In the recent past, the frequency of operation for wireless application processors has been trending upward to accommodate higher performance demand. Higher frequency typically results in higher power. On top of that, these processors have been integrating various functionality on-chip leading to higher die-size and increased leakage. On the other hand, battery longevity constraint is increasing. Dynamic voltage and frequency management (Wireless Intel® SpeedStep Technology) is being deployed to meet the power and performance constraints. This paper introduces one such software framework based on Intel® XScale™ Microarchitecture technology. The paper is organized as follows: Section 2 describes the hardware power management features. Section 3 gives high level overview of the software framework. Section 4 discusses in detail the analysis behind the policy manager. Sections 5 and 6 describe the experimental results and data analysis.

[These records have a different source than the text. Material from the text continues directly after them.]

(* ===== verification/BasicApps.v ===== *)
(** * basic_apps.rs: the apps Source, Sink, Join and Tee

    These apps work on all of their links, in the unspecified order of a
    HashMap ([HashOrder]). *)

From S2P Require Import Prelude Bytes Lib Packet App Qos.
From S2P Require Link.
#[local] Open Scope Z_scope.

Section apps.
Context `{HashOrder}.

(** { let mut link = link.borrow_mut(); m } *)
Definition borrowing (l : link_id) (m : ST World ()) : ST World () :=
  borrow_mut l;; m;; release l.

(** while !link::empty(&input) { body(link::receive(&mut input)) } *)
Definition drain_each (l : link_id) (body : loc → ST World ()) : ST World () :=
  drain l (λ _, body) tt.

Record Source : Type := mkSource { conf_size : Z }.
Record SourceApp : Type := mkSourceApp { size : Z }.
Definition Source_new (conf : Source) : SourceApp := mkSourceApp (conf_size conf).

Definition source_packet (app : SourceApp) (output : link_id) : ST World () :=
  p ← on_mem allocate;
  pk ← on_mem (deref p);
  on_mem (write p (mkPacket (size app) (fill (p_data pk) (Z.to_nat (size app)) 0)));;
  link_transmit output p.

Definition source_pull (app : SourceApp) (ports : Ports) : ST World SourceApp :=
  for_st (values (output ports)) (λ output,
    borrowing output (repeat_st PULL_NPACKETS (source_packet app output)));;
  mret app.

Inductive SinkApp : Type := mkSinkApp.
Definition Sink_new : SinkApp := mkSinkApp.

Definition sink_push (app : SinkApp) (ports : Ports) : ST World SinkApp :=
  for_st (values (input ports)) (λ input,
    borrowing input (drain_each input (λ p, on_mem (free p))));;
  mret app.

Inductive JoinApp : Type := mkJoinApp.
Definition Join_new : JoinApp := mkJoinApp.

Definition join_push (app : JoinApp) (ports : Ports) : ST World JoinApp :=
  (match output ports !! "output" with
   | Some output =>
       borrowing output
         (for_st (values (input ports)) (λ input,
            borrowing input (drain_each input (link_transmit output))))
   | None => mret tt
   end);;
  mret app.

#### 2. H/W POWER MANAGEMENT SOLUTION

To meet the power performance scaling challenges, system on-chip solutions for handheld devices such as, PXA27x[7], an Intel® XScale<sup>TM</sup> Microarchitecture based wireless application processor, deploys two key technologies: a) Dynamic voltage and frequency control: In this method, operating frequency of the core, interconnect, memory and other sub-system can be adjusted at run-time. Reducing frequency during inactive period saves power. Depending on the frequency of operation, the external voltage supply can be dynamically adjusted. Lowering voltage saves power even further.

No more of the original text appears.